In this study, the efficacy outcome was stroke or systemic embolism, and the safety outcome was major bleeding according to the definition of original researches (22, 23).
Data Extraction
Two authors (K. S. Deng and J. Q. Cheng) extracted data independently in an electronic database. The extracted data included the first author's name, the year of publication, patient characteristics, the sample size of the population, treatment, control, follow-up duration, the outcomes of “stroke/systemic embolism” or “major bleeding,” and study design. If a trial had any uncertainties, the corresponding author of the publication was contacted to provide clarity or relevant information.
Quality Assessment
Two authors (K. S. Deng and J. Q. Cheng) independently evaluated the quality of studies. The quality of these studies was assessed by the Cochrane risk-of-bias assessment because each of the study that we included in this research was an RCT. Because of the relatively large number of participants that each study involved and the rigorous inclusion and exclusion criteria, fewer than 10 studies were included.
Statistical Analysis
The data were abstracted and analyzed by using a network meta-analysis method, which can combine direct and indirect evidence in a mixed-treatment comparison (20). Before conducting network meta-analysis, we performed conventional pairwise meta-analyses for DOACs that were directly compared in RCTs. We performed this network meta-analysis in a Bayesian random-effect model assuming a binomial likelihood and using “complementary log-log” as the link function. The network meta-analysis was conducted using the “gemtc” package, which recalls JAGS in R for Markov chain Monte Carlo (MCMC) sampling (24). Each model was fitted by setting 1,000 adapting iterations followed by 20,000 iterations (25). Convergence was checked using trace plots and the Brooks–Gelman–Rubin diagnostic (26). Outputs from the model were presented as hazard ratios (HRs) and their corresponding 95% confidence intervals (CIs). The rank probabilities were used to reflect the hierarchy of drugs, and a larger rank probability value symbolized a better rank of drugs. In addition, we used the “anohe” approach to access the heterogeneity of the current study. The publication bias of five included studies was assessed by funnel plots and Egger's test. Egger's test is a method for testing publication bias; when the P value of the result is > 0.05, it indicates that there is no obvious publication bias in the study (27). The evidence network plot for comparison of various treatment measures was drawn by using STATA (version 15.0, STATA MP). The stacked bar charts that can reflect the hierarchy of interventions were drawn by R software using the “ggplot2” package.
Results
After screening and selecting, we finally included five phase III RCTs involving 28,137 elderly participants (28–32). The details of the searching and selecting process were illustrated in Figure 1. Four types of DOAC and warfarin interventions for elderly patients with AF published up to August 2019 were included. We did not find any gray study or unpublished trial associated with our research. Table 1 summarized the basic information and essential baseline characteristics of the trials. The quality of these trials was assessed using the Cochrane risk-of-bias assessment because they are all RCTs. The average score in the Cochrane risk analysis of five included RCTs was 7 (Supplementary S2), showing high-quality evidence to continue our study. The evidence network plot of the studies is shown in Figure 2. A summary of the results from the network meta-analyses on efficacy and safety is shown in Table 2.

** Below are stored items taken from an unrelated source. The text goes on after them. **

(** * Hadithology: the chain/body splitter of [backend/alpykhari/parser/base.py]

    A shallow embedding of the per-record text processing done by [main]:
    English clean-up, Arabic normalisation, chain-keyword marking, the
    boundary heuristics and the word-count realignment, followed by the
    properties the specification states about them.

    Python's [str] is a sequence of Unicode code points, so a text is a
    list of code points here. *)

From Stdlib Require Import List NArith ZArith Bool Arith Lia.
Import ListNotations.

Definition char : Set := N.
Definition str : Set := list char.

Definition isnil {A : Type} (l : list A) : bool :=
  match l with [] => true | _ :: _ => false end.

(** ** Python's string methods *)
Module Py.

Definition in_range (lo hi c : char) : bool := ((lo <=? c) && (c <=? hi))%N.

(** [str.isspace] on one character; the same table decides what
    [str.split()], [str.strip()] and the pattern [\s] treat as white space. *)
Definition isspace (c : char) : bool :=
  (in_range 0x09 0x0D c || in_range 0x1C 0x20 c
   || (c =? 0x85) || (c =? 0xA0) || (c =? 0x1680)
   || in_range 0x2000 0x200A c || in_range 0x2028 0x2029 c
   || (c =? 0x202F) || (c =? 0x205F) || (c =? 0x3000))%N.

(** [s.startswith(pre)] *)
Fixpoint startswith (pre s : str) : bool :=
  match pre, s with
  | [], _ => true
  | a :: pre', c :: s' => (a =? c)%N && startswith pre' s'
  | _ :: _, [] => false
  end.

Fixpoint lstrip_by (p : char -> bool) (s : str) : str :=
  match s with
  | [] => []
  | c :: s' => if p c then lstrip_by p s' else s
  end.

Fixpoint rstrip_by (p : char -> bool) (s : str) : str :=
  match s with
  | [] => []
  | c :: s' =>
      match rstrip_by p s' with
      | [] => if p c then [] else [c]
      | r => c :: r
      end
  end.

(** [s.strip(chars)]: every leading and every trailing character of the
    set is dropped. *)
Definition strip_by (p : char -> bool) (s : str) : str :=
  rstrip_by p (lstrip_by p s).

(** [s.strip()] *)
Definition strip (s : str) : str := strip_by isspace s.

Definition cons_word (c : char) (ws : list str) : list str :=
  match ws with
  | w :: r => (c :: w) :: r
  | [] => [[c]]
  end.

Definition at_word_end (s : str) : bool :=
  match s with
  | [] => true
  | d :: _ => isspace d
  end.

(** [s.split()]: the maximal runs of characters that are not white space. *)
Fixpoint split (s : str) : list str :=
  match s with
  | [] => []
  | c :: s' =>
      if isspace c then split s'
      else if at_word_end s' then [c] :: split s'
      else cons_word c (split s')
  end.

(** [s.split(sep)] for a one-character separator: empty pieces are kept. *)
Fixpoint split_on (sep : char) (s : str) : list str :=
  match s with
  | [] => [[]]
  | c :: s' =>
      if (c =? sep)%N then [] :: split_on sep s'
      else cons_word c (split_on sep s')
  end.

(** [sep.join(l)] *)
Fixpoint join (sep : str) (l : list str) : str :=
  match l with
  | [] => []
  | x :: r =>
      match r with
      | [] => x
      | _ :: _ => x ++ sep ++ join sep r
      end
  end.

(** Results of operations that can raise [IndexError]. *)
Inductive result (A : Type) : Type :=
| Ok (a : A)
| IndexError.
Arguments Ok {A} a.
Arguments IndexError {A}.

Definition bind {A B : Type} (r : result A) (k : A -> result B) : result B :=
  match r with
  | Ok a => k a
  | IndexError => IndexError
  end.

(** [l[i]]: a negative index counts from the end, an index out of range
    raises. *)
Definition getitem {A : Type} (l : list A) (i : Z) : result A :=
  let n := Z.of_nat (length l) in
  let k := if (i <? 0)%Z then (i + n)%Z else i in
  if ((k <? 0) || (n <=? k))%Z then IndexError
  else match nth_error l (Z.to_nat k) with
       | Some a => Ok a
       | None => IndexError
       end.

End Py.

Notation "x <- r ;; k" := (Py.bind r (fun x => k))
  (at level 61, r at next level, right associativity).

(** ** The part of the [re] module the program uses *)
Module Re.

(** A compiled pattern, seen from one position of the text: given the
    character before the position ([None] at the start) and the text
    from the position on, the length of the match that starts there and
    the text of its group 1.  None of the program's patterns matches the
    empty string. *)
Definition pattern : Type := option char -> str -> option (nat * str).

(** [re.sub]: left to right, every match that does not overlap an earlier
    one is replaced; [skip] counts the characters of the current match
    still to pass over. *)
Fixpoint sub_from (p : pattern) (repl : str -> str)
         (prev : option char) (skip : nat) (s : str) {struct s} : str :=
  match s with
  | [] => []
  | c :: s' =>
      match skip with
      | S k => sub_from p repl (Some c) k s'
      | O =>
          match p prev s with
          | Some (S n, g) => repl g ++ sub_from p repl (Some c) n s'
          | _ => c :: sub_from p repl (Some c) 0 s'
          end
      end
  end.

Definition sub (p : pattern) (repl : str -> str) (s : str) : str :=
  sub_from p repl None 0 s.

(** [re.search(...)] used as a truth value. *)
Fixpoint search_from (p : pattern) (prev : option char) (s : str) : bool :=
  match p prev s with
  | Some _ => true
  | None =>
      match s with
      | [] => false
      | c :: s' => search_from p (Some c) s'
      end
  end.

Definition search (p : pattern) (s : str) : bool := search_from p None s.

(** A character class [[...]]. *)
Definition char_class (f : char -> bool) : pattern :=
  fun _ s =>
    match s with
    | c :: _ => if f c then Some (1, []) else None
    | [] => None
    end.

Fixpoint run_length (f : char -> bool) (s : str) : nat :=
  match s with
  | c :: s' => if f c then S (run_length f s') else 0
  | [] => 0
  end.

(** [X{m,}] for a class [X] and [1 <= m] (greedy: the whole run);
    [X+] is [X{1,}]. *)
Definition at_least (m : nat) (f : char -> bool) : pattern :=
  fun _ s =>
    let n := run_length f s in
    if m <=? n then Some (n, []) else None.

(** [l1|l2|...] for literal alternatives: the first one, in the order
    written, that the text starts with. *)
Definition literal_alt (alts : list str) : pattern :=
  fun _ s =>
    match find (fun l => Py.startswith l s) alts with
    | Some l => Some (length l, l)
    | None => None
    end.

Definition is_word_opt (is_word : char -> bool) (c : option char) : bool :=
  match c with
  | Some c => is_word c
  | None => false
  end.

(** [\b] between [prev] and [next]: exactly one side is a word character
    (the ends of the text count as non-word). *)
Definition word_boundary (is_word : char -> bool) (prev next : option char) : bool :=
  xorb (is_word_opt is_word prev) (is_word_opt is_word next).

End Re.

(** [str.replace(old, new)] for a non-empty [old]: the occurrences found
    left to right, without overlap. *)
Definition replace (old new : str) (s : str) : str :=
  Re.sub (Re.literal_alt [old]) (fun _ => new) s.

(** ** Constants of [base.py] *)

Definition space : char := 0x20%N.
Definition quote : char := 0x22%N.
Definition tilde : char := 0x7E%N.
Definition waw : char := 0x648%N.    (* و *)

(** [arabic_diacritics]: [ؐ-ًؚ-ٰٟۖ-ۭ] *)
Definition arabic_diacritics (c : char) : bool :=
  (Py.in_range 0x610 0x61A c || Py.in_range 0x64B 0x65F c
   || (c =? 0x670) || Py.in_range 0x6D6 0x6ED c)%N.

(** The class removed from the Arabic text: colon, double and single
    quote, Arabic comma, Arabic full stop, tatweel, hyphen, period, comma. *)
Definition punctuation (c : char) : bool :=
  existsb (N.eqb c) [0x3A; 0x22; 0x27; 0x60C; 0x6D4; 0x640; 0x2D; 0x2E; 0x2C]%N.

Definition honorific_forms : list str :=
  [ [0x631; 0x636; 0x649; 0x20; 0x627; 0x644; 0x644; 0x647; 0x20; 0x639; 0x646; 0x647; 0x627]%N;          (* رضى الله عنها *)
    [0x631; 0x636; 0x649; 0x20; 0x627; 0x644; 0x644; 0x647; 0x20; 0x639; 0x646; 0x647; 0x645; 0x627]%N;   (* رضى الله عنهما *)
    [0x631; 0x636; 0x649; 0x20; 0x627; 0x644; 0x644; 0x647; 0x20; 0x639; 0x646; 0x647; 0x645]%N;          (* رضى الله عنهم *)
    [0x631; 0x636; 0x649; 0x20; 0x627; 0x644; 0x644; 0x647; 0x20; 0x639; 0x646; 0x647]%N ].               (* رضى الله عنه *)

(** The phrase رضى الله عنه, the last of the honorific forms. *)
Definition radiya_allahu_anhu : str :=
  [0x631; 0x636; 0x649; 0x20; 0x627; 0x644; 0x644; 0x647; 0x20; 0x639; 0x646; 0x647]%N.

Definition honorifics : Re.pattern := Re.literal_alt honorific_forms.

(** صلى الله عليه وسلم *)
Definition benediction : str :=
  [0x635; 0x644; 0x649; 0x20; 0x627; 0x644; 0x644; 0x647; 0x20; 0x639; 0x644; 0x64A; 0x647; 0x20; 0x648; 0x633; 0x644; 0x645]%N.

Definition chain_keywords : list str :=
  [ [0x62D; 0x62F; 0x62B; 0x646; 0x627]%N;                   (* حدثنا *)
    [0x62D; 0x62F; 0x62B; 0x646; 0x64A]%N;                   (* حدثني *)
    [0x62D; 0x62F; 0x62B; 0x646; 0x627; 0x647]%N;            (* حدثناه *)
    [0x62D; 0x62F; 0x62B; 0x647]%N;                          (* حدثه *)
    [0x62B; 0x646; 0x627]%N;                                 (* ثنا *)
    [0x623; 0x62E; 0x628; 0x631; 0x646; 0x627]%N;            (* أخبرنا *)
    [0x623; 0x62E; 0x628; 0x631; 0x646; 0x627; 0x647]%N;     (* أخبرناه *)
    [0x623; 0x62E; 0x628; 0x631; 0x646; 0x64A]%N;            (* أخبرني *)
    [0x623; 0x62E; 0x628; 0x631; 0x647]%N;                   (* أخبره *)
    [0x633; 0x645; 0x639; 0x62A]%N;                          (* سمعت *)
    [0x633; 0x645; 0x639; 0x646; 0x627]%N;                   (* سمعنا *)
    [0x633; 0x645; 0x639; 0x646; 0x627; 0x647]%N;            (* سمعناه *)
    [0x633; 0x645; 0x639]%N;                                 (* سمع *)
    [0x639; 0x646]%N;                                        (* عن *)
    [0x639; 0x646; 0x647]%N;                                 (* عنه *)
    [0x639; 0x646; 0x647; 0x627]%N;                          (* عنها *)
    [0x64A; 0x628; 0x644; 0x63A; 0x20; 0x628; 0x647]%N;      (* يبلغ به *)
    [0x623; 0x646; 0x647]%N;                                 (* أنه *)
    [0x623; 0x646]%N;                                        (* أن *)
    [0x623; 0x646; 0x647; 0x627]%N;                          (* أنها *)
    [0x642; 0x627; 0x644]%N;                                 (* قال *)
    [0x642; 0x627; 0x644; 0x62A]%N ].                        (* قالت *)

(** [(نبي|رسول)] *)
Definition prophet_words : Re.pattern :=
  Re.literal_alt [ [0x646; 0x628; 0x64A]%N; [0x631; 0x633; 0x648; 0x644]%N ].

(** [ (بن|ابن) ], a space on each side: the two texts it matches. *)
Definition patronymic : Re.pattern :=
  Re.literal_alt [ [0x20; 0x628; 0x646; 0x20]%N; [0x20; 0x627; 0x628; 0x646; 0x20]%N ].

(** ** The per-record processing of [main] *)

Definition word_count (s : str) : nat := length (Py.split s).

Definition remove_diacritics (text : str) : str :=
  Re.sub (Re.char_class arabic_diacritics) (fun _ => []) text.

(** English text: [strip] with the double quote as its character set when
    the text starts with one, then every run of two or more double quotes
    replaced by one. *)
Definition normalize_en (text_en : str) : str :=
  let text_en :=
    if Py.startswith [quote] text_en then Py.strip_by (N.eqb quote) text_en
    else text_en in
  Re.sub (Re.at_least 2 (N.eqb quote)) (fun _ => [quote]) text_en.

(** Every run of white space replaced by one space, then [strip()]: the
    last step of the Arabic normalisation and of the marking. *)
Definition collapse_ws (s : str) : str :=
  Py.strip (Re.sub (Re.at_least 1 Py.isspace) (fun _ => [space]) s).

(** Arabic text normalisation. *)
Definition normalize (text : str) : str :=
  if isnil text then text
  else
    let text := Re.sub (Re.char_class punctuation) (fun _ => []) text in
    let text := Re.sub honorifics (fun _ => []) text in
    let text := replace benediction [] text in
    collapse_ws text.

(** The first keyword, in the order of [chain_keywords], that the text
    starts with and that ends on a word boundary. *)
Definition keyword_at (is_word : char -> bool) (s : str) : option str :=
  find (fun k => Py.startswith k s
                 && Re.word_boundary is_word (Some (last k space))
                                     (hd_error (skipn (length k) s)))
       chain_keywords.

(** [\bو?(k1|...|kn)\b]: the optional و is tried first; group 1 is the
    keyword alone. *)
Definition chain_pattern (is_word : char -> bool) : Re.pattern :=
  fun prev s =>
    if Re.word_boundary is_word prev (hd_error s) then
      let plain :=
        match keyword_at is_word s with
        | Some k => Some (length k, k)
        | None => None
        end in
      match s with
      | c :: s' =>
          if (c =? waw)%N then
            match keyword_at is_word s' with
            | Some k => Some (S (length k), k)
            | None => plain
            end
          else plain
      | [] => plain
      end
    else None.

Figure 1. Study flow diagram of the literature search and selection process of the included studies.
Figure 2. The evidence network plot of included RCTs. The size of the nodes is proportional to the number of patients randomized to receive the treatment. The width of the lines is proportional to the number of trials included in the study.
Table 2. Summary of the results from network meta-analyses on efficacy and safety outcomes (lower triangle, stroke/systemic embolism; upper triangle, major bleeding).
In the prophylaxis of stroke or systemic embolism, apixaban was the best among the DOACs compared to warfarin (HR, 0.71; 95% CI: 0.33–1.50), though this result was not statistically significant. In reducing the risk of major bleeding, apixaban was the best among DOACs too, compared to warfarin (HR, 0.64; 95% CI: 0.33–1.30), though this finding was also not statistically significant. Additionally, the rank probabilities of each drugs were shown in Table 3, which could reflect the probable hierarchy of each drug on efficacy and safety. In the prevention of stroke or systemic embolism, apixaban ranked the best (first-rank probability, 41.2%), followed by rivaroxaban, edoxaban, dabigatran, and warfarin (first-rank probabilities, 31.8, 15.9, 10.9, and 0.2%, respectively) (Figure 3A). In safety, apixaban ranked the best (first-rank probability, 71.4%), followed by edoxaban, dabigatran, warfarin, and rivaroxaban (first-rank probabilities, 21.0, 5.8, 0.9, and 0.8%, respectively) (Figure 3B).
Figure 3. (A) Rank plot of interventions in efficacy. A larger width of the red column indicated that the drug is more likely to be the best in efficacy. Interventions are ranged from best to worst. For example, the ranking suggests that warfarin posed the worst efficacy in elderly patients with AF, while apixaban posed the best. (B) Rank plot of interventions in safety. A larger width of the red column indicated that the drug is more likely to be the best in safety. Interventions are ranged from best to worst.
Before initializing the Bayesian random-effect model, 1,000 adapting iterations were implemented to eliminate the effect of the initial value and obtain satisfactory convergence, and the results are shown in the trace plots and Gelman plots (Supplementary S3A,B, S4A,B). The heterogeneity of the study was analyzed by using the “anohe” approach, and the results showed that the heterogeneity of the study was low (I2 = 26%). The results of funnel plots (Supplementary S5A,B) and Egger's tests (P = 0.327 for efficacy outcome; P = 0.248 for safety outcome) showed that there was no obvious publication bias in the current study. In addition, as a reference, the results of the fixed-effect model of this study are shown in Supplementary S6. Due to the limited sample size of our study, we did not conduct any sensitive analysis or scenario analysis. Definitions of efficacy and safety outcome in the five included trials are presented in Supplementary S7.
Discussion
The purpose of this network meta-analysis was to find the optimal drug for stroke/systemic embolism prevention in elderly patients with AF. In the current study, we found that DOACs were associated with a better effect on prevention of stroke/systemic embolism than warfarin, with apixaban being the best, followed by rivaroxaban, edoxaban, dabigatran, and warfarin. Regarding the safety of the drugs, apixaban was the best treatment too, followed by edoxaban, dabigatran, warfarin, and rivaroxaban. In conclusion, we found that apixaban was more effective and safer than any other DOACs and warfarin in this study.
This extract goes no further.